* Collected data entries *
= = = =

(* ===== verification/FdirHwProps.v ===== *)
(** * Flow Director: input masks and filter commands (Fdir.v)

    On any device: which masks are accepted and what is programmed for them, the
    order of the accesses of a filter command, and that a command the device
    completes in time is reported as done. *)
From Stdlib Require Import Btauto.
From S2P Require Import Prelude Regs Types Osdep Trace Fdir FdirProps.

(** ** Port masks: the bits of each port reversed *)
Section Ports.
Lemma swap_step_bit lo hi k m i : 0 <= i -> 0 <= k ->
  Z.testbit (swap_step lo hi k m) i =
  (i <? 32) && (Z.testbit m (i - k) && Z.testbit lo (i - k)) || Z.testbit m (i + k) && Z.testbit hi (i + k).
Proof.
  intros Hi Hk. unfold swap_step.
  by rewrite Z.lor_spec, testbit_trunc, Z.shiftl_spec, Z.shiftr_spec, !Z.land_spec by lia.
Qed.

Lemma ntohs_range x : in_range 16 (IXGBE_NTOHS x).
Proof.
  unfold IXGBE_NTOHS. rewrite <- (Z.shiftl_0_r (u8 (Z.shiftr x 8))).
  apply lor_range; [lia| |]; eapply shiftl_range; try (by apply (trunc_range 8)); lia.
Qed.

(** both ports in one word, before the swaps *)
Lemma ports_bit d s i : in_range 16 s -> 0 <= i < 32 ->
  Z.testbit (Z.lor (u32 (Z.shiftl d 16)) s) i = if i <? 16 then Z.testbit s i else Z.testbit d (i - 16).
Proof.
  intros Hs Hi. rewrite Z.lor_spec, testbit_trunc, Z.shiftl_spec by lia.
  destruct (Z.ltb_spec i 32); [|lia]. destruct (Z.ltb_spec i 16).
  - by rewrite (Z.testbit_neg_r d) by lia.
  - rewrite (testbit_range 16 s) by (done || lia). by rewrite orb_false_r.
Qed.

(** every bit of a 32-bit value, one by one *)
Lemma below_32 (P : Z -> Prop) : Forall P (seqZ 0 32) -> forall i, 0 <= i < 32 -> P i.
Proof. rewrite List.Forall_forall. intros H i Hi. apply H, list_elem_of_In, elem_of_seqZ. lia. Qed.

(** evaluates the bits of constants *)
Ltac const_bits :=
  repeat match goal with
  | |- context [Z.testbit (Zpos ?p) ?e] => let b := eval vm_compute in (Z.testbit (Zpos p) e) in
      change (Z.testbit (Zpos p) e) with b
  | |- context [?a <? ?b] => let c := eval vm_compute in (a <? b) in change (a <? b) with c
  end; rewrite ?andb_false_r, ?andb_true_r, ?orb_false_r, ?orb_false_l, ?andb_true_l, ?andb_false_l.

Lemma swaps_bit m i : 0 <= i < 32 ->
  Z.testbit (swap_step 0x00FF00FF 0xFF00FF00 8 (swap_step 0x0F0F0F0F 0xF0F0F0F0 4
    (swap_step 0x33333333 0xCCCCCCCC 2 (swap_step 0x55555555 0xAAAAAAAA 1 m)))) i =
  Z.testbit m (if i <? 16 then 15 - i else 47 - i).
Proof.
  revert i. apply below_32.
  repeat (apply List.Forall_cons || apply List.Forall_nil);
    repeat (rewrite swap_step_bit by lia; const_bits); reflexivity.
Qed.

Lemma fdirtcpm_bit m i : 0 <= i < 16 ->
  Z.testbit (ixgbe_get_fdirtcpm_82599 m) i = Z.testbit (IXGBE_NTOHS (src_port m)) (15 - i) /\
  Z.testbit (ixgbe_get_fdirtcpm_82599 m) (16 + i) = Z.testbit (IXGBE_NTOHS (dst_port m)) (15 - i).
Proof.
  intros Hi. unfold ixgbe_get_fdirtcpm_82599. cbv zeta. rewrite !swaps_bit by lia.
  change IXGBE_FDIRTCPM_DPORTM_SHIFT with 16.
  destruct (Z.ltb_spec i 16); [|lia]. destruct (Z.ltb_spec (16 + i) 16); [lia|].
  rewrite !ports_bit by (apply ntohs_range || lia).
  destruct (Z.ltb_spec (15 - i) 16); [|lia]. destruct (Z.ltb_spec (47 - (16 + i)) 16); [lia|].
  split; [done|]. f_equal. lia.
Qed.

= = = =

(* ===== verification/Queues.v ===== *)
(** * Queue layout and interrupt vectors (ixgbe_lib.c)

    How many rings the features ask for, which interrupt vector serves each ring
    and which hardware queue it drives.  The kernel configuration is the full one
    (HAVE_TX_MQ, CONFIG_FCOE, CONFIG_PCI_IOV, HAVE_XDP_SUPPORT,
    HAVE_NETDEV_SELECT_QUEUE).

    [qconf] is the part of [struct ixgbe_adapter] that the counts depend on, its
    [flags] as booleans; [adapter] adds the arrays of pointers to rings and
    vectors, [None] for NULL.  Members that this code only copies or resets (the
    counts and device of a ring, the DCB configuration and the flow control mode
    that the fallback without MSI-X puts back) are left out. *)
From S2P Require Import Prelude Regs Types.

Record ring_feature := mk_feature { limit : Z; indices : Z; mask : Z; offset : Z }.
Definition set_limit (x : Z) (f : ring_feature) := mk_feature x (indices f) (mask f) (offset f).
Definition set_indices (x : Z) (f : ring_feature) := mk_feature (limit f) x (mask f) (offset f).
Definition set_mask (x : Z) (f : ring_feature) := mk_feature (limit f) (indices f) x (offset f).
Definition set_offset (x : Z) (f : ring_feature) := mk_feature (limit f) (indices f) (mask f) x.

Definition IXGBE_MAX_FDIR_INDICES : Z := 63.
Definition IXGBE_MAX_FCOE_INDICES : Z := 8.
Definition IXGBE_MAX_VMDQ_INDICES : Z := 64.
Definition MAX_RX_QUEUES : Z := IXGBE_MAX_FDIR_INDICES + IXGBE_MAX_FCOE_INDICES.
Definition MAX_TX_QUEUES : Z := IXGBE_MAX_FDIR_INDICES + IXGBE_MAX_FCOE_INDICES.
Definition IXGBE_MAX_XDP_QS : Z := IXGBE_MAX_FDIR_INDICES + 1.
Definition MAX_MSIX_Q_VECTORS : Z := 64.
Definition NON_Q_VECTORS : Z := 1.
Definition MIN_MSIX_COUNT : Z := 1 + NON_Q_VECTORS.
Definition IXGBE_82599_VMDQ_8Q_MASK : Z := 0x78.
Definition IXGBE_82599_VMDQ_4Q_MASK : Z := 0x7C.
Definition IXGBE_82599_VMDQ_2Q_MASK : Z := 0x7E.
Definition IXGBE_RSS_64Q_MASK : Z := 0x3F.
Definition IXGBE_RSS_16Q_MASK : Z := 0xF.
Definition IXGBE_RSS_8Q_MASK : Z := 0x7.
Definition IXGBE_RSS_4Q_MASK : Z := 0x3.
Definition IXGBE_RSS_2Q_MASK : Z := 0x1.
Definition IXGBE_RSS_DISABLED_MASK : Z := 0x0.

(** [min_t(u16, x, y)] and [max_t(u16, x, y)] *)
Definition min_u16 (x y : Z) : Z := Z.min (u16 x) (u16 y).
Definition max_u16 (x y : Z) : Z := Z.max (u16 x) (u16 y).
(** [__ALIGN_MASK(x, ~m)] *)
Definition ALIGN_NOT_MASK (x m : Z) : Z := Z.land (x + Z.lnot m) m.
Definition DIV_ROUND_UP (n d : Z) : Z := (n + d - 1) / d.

= = = =

* Try it *
Please show all lines from the entries that contain the word "List".

* Solution to this problem *
Proof. rewrite List.Forall_forall. intros H i Hi. apply H, list_elem_of_In, elem_of_seqZ. lia. Qed.
  repeat (apply List.Forall_cons || apply List.Forall_nil);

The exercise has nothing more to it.